Фонтейн пошевелился, она вздрогнула и почувствовала, что щеки ее заливаются краской от смущения. Он молча протянул ей кофейник и котелок. Дэни взяла их, стараясь не дотронуться до его рук, повернулась к нему спиной, развязала самый большой узел и положила в него посуду. Ей потребовалась минута, чтобы затянуть кожаные ремни, и затем она начала седлать свою лошадь.
Судя по тому, как Трой Фонтейн легко отпускал ее, было ясно, что его мало волнует, куда она едет и что с ней станет. Но Грейди Маддокс не хотел уступать и еще раз попытался убедить ее остаться с ними.
– Послушайте, мисс, позвольте нам хотя бы проводить вас к вашим родителям. Вам следует сидеть дома! – Он подошел к ней, когда она взяла поводья и приготовилась сесть на лошадь. – У меня дома четыре сестры, и мне очень не хотелось бы, чтобы хоть одна из них ехала верхом неизвестно куда в одиночку. Вам нечего меня бояться.
– Вы правы. Я вас не боюсь. Потому что уезжаю.
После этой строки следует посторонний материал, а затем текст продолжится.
(** A store whose every view holds [records]; it honours [max_records]
    and echoes an update back. *)
Definition static_service (records : list record) : service :=
  {| table_all := fun _ _ req =>
       Ok (match req_max_records req with
           | Some n => take (Z.to_nat n) records
           | None => records
           end);
     table_update := fun _ _ rid fields _ =>
       Ok {| rec_id := Some rid; rec_fields := Some fields |} |}.

Definition some_client : client :=
  {| api_key := Some "key";
     base_id := Some "appBase";
     table_id := Some "tblContent";
     view_name := Some "Unposted" |}.

(** A content record scheduled for 5 April 2025 whose Username is a
    one-element list. *)
Definition post1 : record :=
  {| rec_id := Some "recPost1";
     rec_fields := Some (<[ "Schedule Date" := VStr "2025-04-05T00:00:00.000Z" ]>
                        (<[ "Username" := VList [VStr "alice"] ]>
                        (<[ "Package Name" := VList [VStr "com.app.one"] ]>
                        (<[ "Drive URL" := VStr "https://drive/1" ]> ∅)))) |}.

(** A content record scheduled for the next day. *)
Definition post2 : record :=
  {| rec_id := Some "recPost2";
     rec_fields := Some (<[ "Schedule Date" := VStr "2025-04-06T00:00:00.000Z" ]>
                        (<[ "Username" := VStr "bob" ]> ∅)) |}.

(** A second content record scheduled for 5 April 2025. *)
Definition post3 : record :=
  {| rec_id := Some "recPost3";
     rec_fields := Some (<[ "Schedule Date" := VStr "2025-04-05T09:30:00.000Z" ]>
                        (<[ "Username" := VStr "carol" ]>
                        (<[ "Drive URL" := VList [VStr "https://drive/3"] ]> ∅))) |}.

(** An account in warm-up that has not run today. *)
Definition acct1 : record :=
  {| rec_id := Some "recAcct1";
     rec_fields := Some (<[ "Status" := VStr "Warmup" ]>
                        (<[ "Username" := VList [VStr "dana"] ]>
                        (<[ "Device ID" := VList [VStr "dev1"] ]> ∅))) |}.

(** An account in warm-up whose completion flag is set. *)
Definition acct2 : record :=
  {| rec_id := Some "recAcct2";
     rec_fields := Some (<[ "Status" := VStr "Warmup" ]>
                        (<[ "Daily Warmup Complete" := VBool true ]>
                        (<[ "Username" := VStr "erin" ]> ∅))) |}.

(** An account that left warm-up. *)
Definition acct3 : record :=
  {| rec_id := Some "recAcct3";
     rec_fields := Some (<[ "Status" := VStr "Active" ]>
                        (<[ "Username" := VStr "fay" ]> ∅)) |}.

(** A second account in warm-up that has not run today. *)
Definition acct4 : record :=
  {| rec_id := Some "recAcct4";
     rec_fields := Some (<[ "Status" := VStr "Warmup" ]>
                        (<[ "Daily Warmup Complete" := VBool false ]>
                        (<[ "Username" := VStr "gus" ]> ∅))) |}.

(** A pool account whose Package Name came back as an empty list. *)
Definition pool1 : record :=
  {| rec_id := Some "recPool1";
     rec_fields := Some (<[ "Account" := VStr "ig_user" ]>
                        (<[ "Password" := VStr "pw" ]>
                        (<[ "Package Name" := VList [] ]>
                        (<[ "Device ID" := VList [VStr "dev9"] ]> ∅)))) |}.

(** A pool account with both linked fields filled in. *)
Definition pool2 : record :=
  {| rec_id := Some "recPool2";
     rec_fields := Some (<[ "Account" := VStr "ig_other" ]>
                        (<[ "Package Name" := VList [VStr "com.app.two"] ]>
                        (<[ "Device ID" := VList [VStr "dev2"] ]> ∅))) |}.

(** A complete environment. *)
Definition full_env : gmap string string :=
  <[ "AIRTABLE_API_KEY" := "key" ]>
  (<[ "ALEXIS_BASE_ID" := "appAlexis" ]>
  (<[ "ALEXIS_CONTENT_TABLE_ID" := "tblAlexis" ]>
  (<[ "MADDISON_BASE_ID" := "appMaddison" ]>
  (<[ "MADDISON_CONTENT_TABLE_ID" := "tblMaddison" ]>
  (<[ "IG_ARMY_BASE_ID" := "appArmy" ]>
  (<[ "IG_ARMY_WARMUP_ACCOUNTS_TABLE_ID" := "tblWarmup" ]> ∅)))))).

(** A content record whose Schedule Date is a number. *)
Definition post_bad : record :=
  {| rec_id := Some "recPostBad";
     rec_fields := Some (<[ "Schedule Date" := VInt 20250405 ]> ∅) |}.

(** A pending warm-up record delivered without its id. *)
Definition acct_noid : record :=
  {| rec_id := None;
     rec_fields := Some (<[ "Status" := VStr "Warmup" ]> ∅) |}.

End Fixtures.

(** ** Basic facts about the effect type *)

Lemma try_except_never_raises {A} (body : M A) (handler : exn -> M A) :
  (forall e, raised (result_of (handler e)) = false) ->
  raised (result_of (try_except body handler)) = false.
Proof.
  intros Hh. destruct body as [[a | e] lg]; simpl; [reflexivity |].
  specialize (Hh e). destruct (handler e) as [r lg']. exact Hh.
Qed.

Lemma flatten_first_or_self (v : value) : flatten v = Ok (first_or_self v).
Proof. destruct v as [| b | z | s | [| x l]]; reflexivity. Qed.

Lemma normalize_package_first_or_self (v : value) :
  normalize_package v = Ok (first_or_self v).
Proof. destruct v as [| b | z | s | [| x l]]; reflexivity. Qed.

(** ** Status updates *)

Lemma update_record_fields_never_raises svc self rid fields :
  raised (result_of (update_record_fields svc self rid fields)) = false.
Proof. apply try_except_never_raises. intros e. reflexivity. Qed.

Lemma update_record_fields_failure svc self rid fields e :
  table_update svc (base_id self) (table_id self) rid fields true = Raise e ->
  update_record_fields svc self rid fields = (Ok None, [(ERROR, "Failed to update record")]).
Proof.
  intros H. unfold update_record_fields, try_except, mbind, lift. rewrite H. reflexivity.
Qed.

(** Whatever the store answers, the flagging call returns [True]: the
    update's failure was already absorbed by [update_record_fields]. *)
Lemma mark_always_True svc self rid :
  result_of (mark_something_went_wrong_and_rotate svc self rid) = Ok true.
Proof.
  unfold mark_something_went_wrong_and_rotate.
  pose proof (update_record_fields_never_raises svc self rid
                (<[ "Something Went Wrong" := VBool true ]> ∅)) as Hu.
  destruct (update_record_fields svc self rid _) as [[r | e] lg]; simpl in *.
  - reflexivity.
  - discriminate Hu.
Qed.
Дэни вставила одну ногу в стремя, другую перекинула через седло и села. Она дернула веревку, к которой были привязаны мул и лошадь Джейка, и ударом руки пустила рыжего пони шагом. Чувствуя, что мужчины продолжают на нее смотреть, Дэни остановилась перед самым лесом, обернулась и, избегая взгляда Маддокса, посмотрела Фонтейну в глаза.
– Не думайте, что вам когда-нибудь еще раз удастся меня одурачить, – сказала она. – Вчера ночью я была почти уверена, что вы лжете, но не хотела рисковать. – Лицо ее вспыхнуло от смущения, когда она вспомнила, как согласилась на его требования, как он перехитрил ее, рассказав басню о боевой группе Фонтейна. Это чувство снова рассердило ее и помогло ей преодолеть всякое желание задержаться. Сузив глаза, Дэни твердым голосом сказала: – В следующий раз я вам ни за что не поверю. Больше я не сделаю такую глупость.
Не дожидаясь, что они скажут, Дэни повернулась и пустила лошадь по лесной тропе. Ее желудок протестующе заурчал, и она порылась во «всякой всячине» в поисках вяленого мяса. «Будь ты проклят, Джейк!» – проговорила она про себя, отрывая большой кусок сушеного бизоньего мяса. Подумав немного, она решила взять свои слова обратно. «Прости меня, Джейк», – мысленно произнесла Дэни. Она не хотела обрекать своего друга на вечные муки. Но когда, перекусив, она продолжила свой одинокий путь, то в сотый раз спросила себя, почему он покинул ее так внезапно. На первый взгляд, лес, окружавший ее, казался пустым, но хотя Дэни чувствовала себя одиноко, она знала, что она в нем не одна. Стук дятла затихал по мере того, как она удалялась от него, но где-то впереди нее наверху слышалось грустное воркованье одинокого голубя. Легкий ветерок шептал в верхушках деревьев. Она знала, что в эту минуту по веткам пихт карабкаются белки, а по мягкому одеялу из гниющих сосновых иголок, покрывающему лесную почву, бегают белоногие мыши, дикобразы и зайцы.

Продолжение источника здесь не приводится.